OK, here's what happened.  After I had 5 students, I really made it quite public that I WAS DONE!  Not for any bad reason, but like ANY family or parent, I felt that 5 was enough and it was time to stop.  I wanted to turn things around a bit and visit my "kids" over there.  And let's face it, it costs money.  Kids have big appetites, and since I do a fair amount of socializing each meal out costs double.  And then there's driving since we live in the country, and the typical run of presents and such.  I'm not complaining at all, but I felt 5 was enough and I had really had a good exchange with all five of them and their families and just didn't want to "throw the dice" again. 

On September 10, 2001 I had 3 international trips that were all planned and ready to go.  2 to Europe and 1 to Thailand.  In the morning came an invitation to a peace conference in Italy, Rome Italy.  One week, all expenses paid, just get there.   With all my air miles in the bank, that was no problem.  So I called them up and said YES YES YES.  One of the evenings was even going to be an audience with the Pope.  Now as a Lutheran, meeting the Pope (in an audience of only 40 I might add) was not the heart stopping moment that it might have been for a life long Catholic, but I got to tell you, I WAS over the top excited!  AND they extended the offer to a friend or companion if I wanted.  I immediately called my cousin LouAnne who I had shared many long conversations with about some day traveling to Europe together.  I didn't even explain the entire trip to her on the phone and she said, "YES YES YES!  Make it Happen!" 

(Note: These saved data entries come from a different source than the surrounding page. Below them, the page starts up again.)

(* ===== verification/TopologyFile.v ===== *)
(** * Topology files: [veil-routing/src/topology_file.rs]

    Loading and saving a topology as JSON, over the interfaces of
    [serde_json], [hex] and the file system. The theorems characterize what
    [from_json] accepts and which error it reports, and show that saving and
    loading restores the topology. *)
From S2P Require Import Prelude.
From S2P Require Import RustStd.
From S2P Require Import Interfaces.
From S2P Require Import Cell.
From S2P Require Import Keys.
From S2P Require Import Topology.

Open Scope Z_scope.

Definition CURRENT_VERSION : Z := 1.

Inductive TopologyFileError (E : Type) : Type :=
  | Read (path : bytes) (source : io_error)
  | Write (path : bytes) (source : io_error)
  | Parse (e : E)
  | InvalidPublicKey (id : bytes) (reason : string)
  | UnsupportedVersion (found expected : Z).
Arguments Read {E}.
Arguments Write {E}.
Arguments Parse {E}.
Arguments InvalidPublicKey {E}.
Arguments UnsupportedVersion {E}.

Record RelayEntry : Type := mkEntry {
  entry_id : bytes;
  entry_address : bytes;
  entry_public_key : bytes
}.

Record TopologyFile : Type := mkTopologyFile {
  version : Z;
  file_relays : list RelayEntry
}.

#[export] Instance RelayEntry_eq_dec : EqDecision RelayEntry.
Proof. solve_decision. Defined.
#[export] Instance TopologyFile_eq_dec : EqDecision TopologyFile.
Proof. solve_decision. Defined.

#[export] Program Instance RelayEntry_countable : Countable RelayEntry :=
  inj_countable' (fun e => (entry_id e, entry_address e, entry_public_key e))
    (fun t => mkEntry t.1.1 t.1.2 t.2) _.
Next Obligation. by intros []. Qed.

#[export] Program Instance TopologyFile_countable : Countable TopologyFile :=
  inj_countable' (fun f => (version f, file_relays f)) (fun t => mkTopologyFile t.1 t.2) _.
Next Obligation. by intros []. Qed.

Section topology_file.
Context {W E : Type} `{Hex} `{HashOrder} `{Fs W} `{Json E TopologyFile}.

(** The body of the loop of [from_json]: one entry's relay. *)
Definition entry_relay (entry : RelayEntry) : result (TopologyFileError E) RelayInfo :=
  let? bs := ok_or (hex_decode (entry_public_key entry))
               (InvalidPublicKey (entry_id entry) "not valid hex") in
  let? array :=
    if decide (length bs = 32%nat) then Ok bs
    else Err (InvalidPublicKey (entry_id entry) "must decode to exactly 32 bytes") in
  Ok {| info_id := entry_id entry; info_address := entry_address entry;
        info_public_key := public_key_from_bytes array |}.

Fixpoint add_entries (topology : Topology) (entries : list RelayEntry) :
    result (TopologyFileError E) Topology :=
  match entries with
  | [] => Ok topology
  | entry :: entries' =>
      let? relay := entry_relay entry in
      add_entries (add_relay topology relay) entries'
  end.

Definition from_json (raw : bytes) : result (TopologyFileError E) Topology :=
  let? file := map_err Parse (from_str raw) in
  if decide (version file <> CURRENT_VERSION)
  then Err (UnsupportedVersion (version file) CURRENT_VERSION)
  else add_entries topology_new (file_relays file).

Definition relay_entry (r : RelayInfo) : RelayEntry :=
  {| entry_id := info_id r; entry_address := info_address r;
     entry_public_key := public_key_to_hex (info_public_key r) |}.

Definition to_json (self : Topology) : outcome bytes :=
  let file := {| version := CURRENT_VERSION; file_relays := map relay_entry (all self) |} in
  match to_string_pretty file with
  | Ok s => Done s
  | Err _ => Panic
  end.

Definition load_from_file (path : bytes) (w : W) : result (TopologyFileError E) Topology * W :=
  match read_to_string path w with
  | (Err source, w) => (Err (Read path source), w)
  | (Ok raw, w) => (from_json raw, w)
  end.

Definition save_to_file (self : Topology) (path : bytes) (w : W) :
    outcome (result (TopologyFileError E) unit * W) :=
  let! json := to_json self in
  match fs_write path json w with
  | (Err source, w) => Done (Err (Write path source), w)
  | (Ok tt, w) => Done (Ok tt, w)
  end.
End topology_file.

(** The invariants of the field types: a [u32] and [String]s. *)
Definition valid_entry (e : RelayEntry) : Prop :=
  utf8_valid (entry_id e) = true /\ utf8_valid (entry_address e) = true /\
  utf8_valid (entry_public_key e) = true.

Definition valid_file (f : TopologyFile) : Prop :=
  0 <= version f < 2 ^ 32 /\ Forall valid_entry (file_relays f).

(** The invariants of a relay's field types. *)
Definition valid_relay (r : RelayInfo) : Prop :=
  utf8_valid (info_id r) = true /\ utf8_valid (info_address r) = true /\
  length (info_public_key r) = 32%nat.

Definition valid_topology (t : Topology) : Prop :=
  wf_topology t /\ map_Forall (fun _ => valid_relay) (relays t).

(** ** Lemmas *)

Section lemmas.
Context {W E : Type} `{HexLaws} `{HashOrderLaws} `{FsLaws W} `{JsonLaws E TopologyFile valid_file}.

(** Why an entry is refused. *)
Lemma entry_relay_spec (e : RelayEntry) :
  entry_relay (E:=E) e =
    match hex_decode (entry_public_key e) with
    | None => Err (InvalidPublicKey (entry_id e) "not valid hex")
    | Some k => if decide (length k = 32%nat)
                then Ok (mkRelayInfo (entry_id e) (entry_address e) k)
                else Err (InvalidPublicKey (entry_id e) "must decode to exactly 32 bytes")
    end.
Proof. unfold entry_relay. destruct (hex_decode _); cbn; [|done]. by case_decide. Qed.

(** The loop stops at the first refused entry, or adds them all. *)
Lemma add_entries_spec t es :
  match add_entries (E:=E) t es with
  | Ok t' => exists rs, Forall2 (fun e r => entry_relay (E:=E) e = Ok r) es rs /\ t' = add_relays t rs
  | Err x => exists es1 e es2 rs, es = es1 ++ e :: es2 /\
      Forall2 (fun e r => entry_relay (E:=E) e = Ok r) es1 rs /\ entry_relay e = Err x
  end.
Proof.
  revert t. induction es as [|e es IH]; intros t; cbn.
  - by exists [].
  - destruct (entry_relay e) as [r|x] eqn:Er.
    + specialize (IH (add_relay t r)). destruct (add_entries _ es) as [t'|x].
      * destruct IH as (rs & Hrs & ->). exists (r :: rs). split; [by constructor|done].
      * destruct IH as (es1 & e' & es2 & rs & -> & Hrs & Hx).
        exists (e :: es1), e', es2, (r :: rs). split_and!; [done|by constructor|done].
    + by exists [], e, es, [].
Qed.

Lemma add_entries_ok t es rs :
  Forall2 (fun e r => entry_relay (E:=E) e = Ok r) es rs ->
  add_entries (E:=E) t es = Ok (add_relays t rs).
Proof.
  intros Hf. revert t. induction Hf as [|e r es rs He _ IH]; intros t; cbn; [done|].
  by rewrite He.
Qed.

Lemma hex_utf8 b : utf8_valid (hex_encode b) = true.
Proof.
  apply utf8_valid_ascii. eapply Forall_impl; [apply hex_encode_digits|].
  unfold is_hex_digit. intros x Hx. cbn in Hx. lia.
Qed.

Lemma entry_relay_entry r : valid_relay r -> entry_relay (E:=E) (relay_entry r) = Ok r.
Proof.
  intros (_ & _ & Hk). rewrite entry_relay_spec. unfold relay_entry, public_key_to_hex. cbn.
  rewrite hex_decode_encode, decide_True by done. by destruct r.
Qed.

Lemma valid_all t : valid_topology t -> Forall valid_relay (all t).
Proof.
  intros [_ Hv]. apply Forall_forall. intros r Hr%elem_of_all. destruct Hr as [id Hid].
  by apply (Hv id).
Qed.

Lemma from_to_json t :
  valid_topology t -> exists s, to_json (E:=E) t = Done s /\ from_json (E:=E) s = Ok t.
Proof.
  intros Ht. pose proof (valid_all t Ht) as Hall. unfold to_json.
  set (f := {| version := CURRENT_VERSION; file_relays := map relay_entry (all t) |}).
  destruct (to_string_pretty_ok f) as [s Hs]. rewrite Hs. exists s. split; [done|].
  unfold from_json. rewrite (from_str_to_string f s); [|split|done].
  - cbn. rewrite decide_False by (unfold CURRENT_VERSION; lia).
    rewrite (add_entries_ok _ _ (all t)); [f_equal; by apply add_relays_all; [apply Ht|]|].
    clear -Hall H0. induction Hall; constructor; [|done]. by apply entry_relay_entry.
  - cbn. unfold CURRENT_VERSION. lia.
  - cbn. clear -Hall H0. induction Hall as [|r rs (Hi & Ha & _)]; constructor; [|done].
    split_and!; [done..|]. apply hex_utf8.
Qed.
End lemmas.

(** ** Properties *)

Section properties.
Context {W E : Type} `{HexLaws} `{HashOrderLaws} `{FsLaws W} `{JsonLaws E TopologyFile valid_file}.

(** C31: a saved topology is restored. For a topology whose relays satisfy
    their types' invariants, saving never panics, and once the write has
    succeeded, loading the same path returns exactly that topology, in
    whatever order the hash map listed its relays; and so does parsing the
    printed JSON. *)
Theorem topology_file_roundtrip t path w res w' :
  valid_topology t -> save_to_file (E:=E) t path w = Done (res, w') ->
  (exists s, to_json (E:=E) t = Done s /\ from_json (E:=E) s = Ok t) /\
  (res = Ok tt -> (load_from_file (E:=E) path w').1 = Ok t).
Proof.
  intros Ht. destruct (from_to_json t Ht) as (s & Hs & Hj). unfold save_to_file.
  rewrite Hs. intros Hw. split; [by exists s|]. intros ->.
  destruct (fs_write path s w) as [[[]|e] w1] eqn:Ew; [|done].
  injection Hw as <-. destruct (read_after_write path s w w1 Ew) as [w2 E2].
  unfold load_from_file. by rewrite E2.
Qed.

(** C32: which topology files are accepted. [from_json] returns a topology
    exactly when the text parses, states version 1, and every entry's key is
    hexadecimal for 32 bytes; the topology then holds the entries in order, a
    later entry replacing an earlier one with its id. Otherwise the error says
    why: the parser's error, the unsupported version (checked before any
    key), or the first entry with an invalid key and what is wrong with it. *)
Theorem from_json_spec raw :
  match from_json (E:=E) raw with
  | Ok t => exists es rs, from_str raw = Ok (mkTopologyFile 1 es) /\
      Forall2 (fun e r => info_id r = entry_id e /\ info_address r = entry_address e /\
                 hex_decode (entry_public_key e) = Some (info_public_key r) /\
                 length (info_public_key r) = 32%nat) es rs /\
      t = add_relays topology_new rs
  | Err (Parse x) => from_str raw = Err x
  | Err (UnsupportedVersion found expected) =>
      expected = 1 /\ found <> 1 /\ exists es, from_str raw = Ok (mkTopologyFile found es)
  | Err (InvalidPublicKey id reason) => exists es1 e es2,
      from_str raw = Ok (mkTopologyFile 1 (es1 ++ e :: es2)) /\ entry_id e = id /\
      Forall (fun e => exists k, hex_decode (entry_public_key e) = Some k /\ length k = 32%nat) es1 /\
      ((reason = "not valid hex"%string /\ hex_decode (entry_public_key e) = None) \/
       (reason = "must decode to exactly 32 bytes"%string /\
        exists k, hex_decode (entry_public_key e) = Some k /\ length k <> 32%nat))
  | Err _ => False
  end.
Proof.
  unfold from_json, CURRENT_VERSION. destruct (from_str raw) as [[v es]|x]; cbn; [|done].
  case_decide as Hv; [by split_and!; eauto|]. subst v.
  pose proof (add_entries_spec (E:=E) topology_new es) as Hs.
  destruct (add_entries _ es) as [t|x].
  - destruct Hs as (rs & Hrs & ->). exists es, rs. split_and!; [done| |done].
    eapply Forall2_impl; [done|]. intros e r. cbv beta. rewrite entry_relay_spec. cbn.
    destruct (hex_decode _) as [k|]; [|done]. case_decide; [|done]. by intros [= <-].
  - destruct Hs as (es1 & e & es2 & rs & -> & Hrs & Hx). rewrite entry_relay_spec in Hx.
    assert (Forall (fun e => exists k, hex_decode (entry_public_key e) = Some k /\
              length k = 32%nat) es1) as Hes1.
    { clear -Hrs. induction Hrs as [|e' r es1 rs He _ IH]; constructor; [|done].
      rewrite entry_relay_spec in He. destruct (hex_decode _) as [k|]; [|done].
      case_decide; [by exists k|done]. }
    destruct (hex_decode _) as [k|] eqn:Ek; [case_decide; [done|]|];
      injection Hx as <-; exists es1, e, es2; split_and!; eauto 6.
Qed.
End properties.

And so I spent most of the rest of the day making plans because the departure date was just a couple of weeks away and I had lots of things to put in order.   I broadcast live radio programs each day from WHEREVER I am in the world.  Lots of logistics and planning are required to make it all happen and I had never broadcast or even been in Italy before so needed to find out power requirements, whether the German equipment I carried over there would work in Italy, etc.  It was a heady, exciting day.  I couldn't wait until the next morning to tell my radio audiences that we had added YET ANOTHER and a very exciting trip to the list! 

Well, less than 24 hours later, you know what happened.  Our world, or at least the American part of that, was turned upside down.  The folks that I had been talking to about the trip to Italy were actually in the Trade Center.  Everything started falling apart.  Over the next few days it was decided that perhaps all international events should be downscaled until we found out just what we were dealing with.  Remember there were NO airplanes flying for several days after that tragic Tuesday!  A call from the placement agency asking/requesting/even slightly begging that I consider taking a student went by without affecting me, but then, sitting trying to think through all these events, I came to the realization that if a young man from Europe/Germany was brave enough to get on a plane and come live with me for a school year,  then I guess I'm brave enough to "do it again!"  So after a couple of fast calls and some quick paperwork Jan Pfeiffer was winging his way to the farm in Crookston.

#6 Jan Benedikt Juergen Pfeiffer  2001-2002 from Homburg Sarr (NOT Hamburg)
(near Ramstein Air Force Base) Germany 

6, a Lucky Number  STOP NOW

OK OK OK I know, you've heard it all before.  I'm done hosting foreign exchange students, it's been great, BUT 6 is enough and that's that!  But come the fall of 2003 the calls of encouragement came in again.  John, you're a great host parent, we need families, we got great kids to pick from, we got to get them into school before the schools feel it's too late in the year.  The pleas continued and I was able to turn a deaf ear, at least for a while.  But then the request was made...please just be a "welcome home."  Take a student for 4 weeks...6 maximum!  That way they'll get to America, get settled in school, make some friends and we (the agency) will find them a home for the year. 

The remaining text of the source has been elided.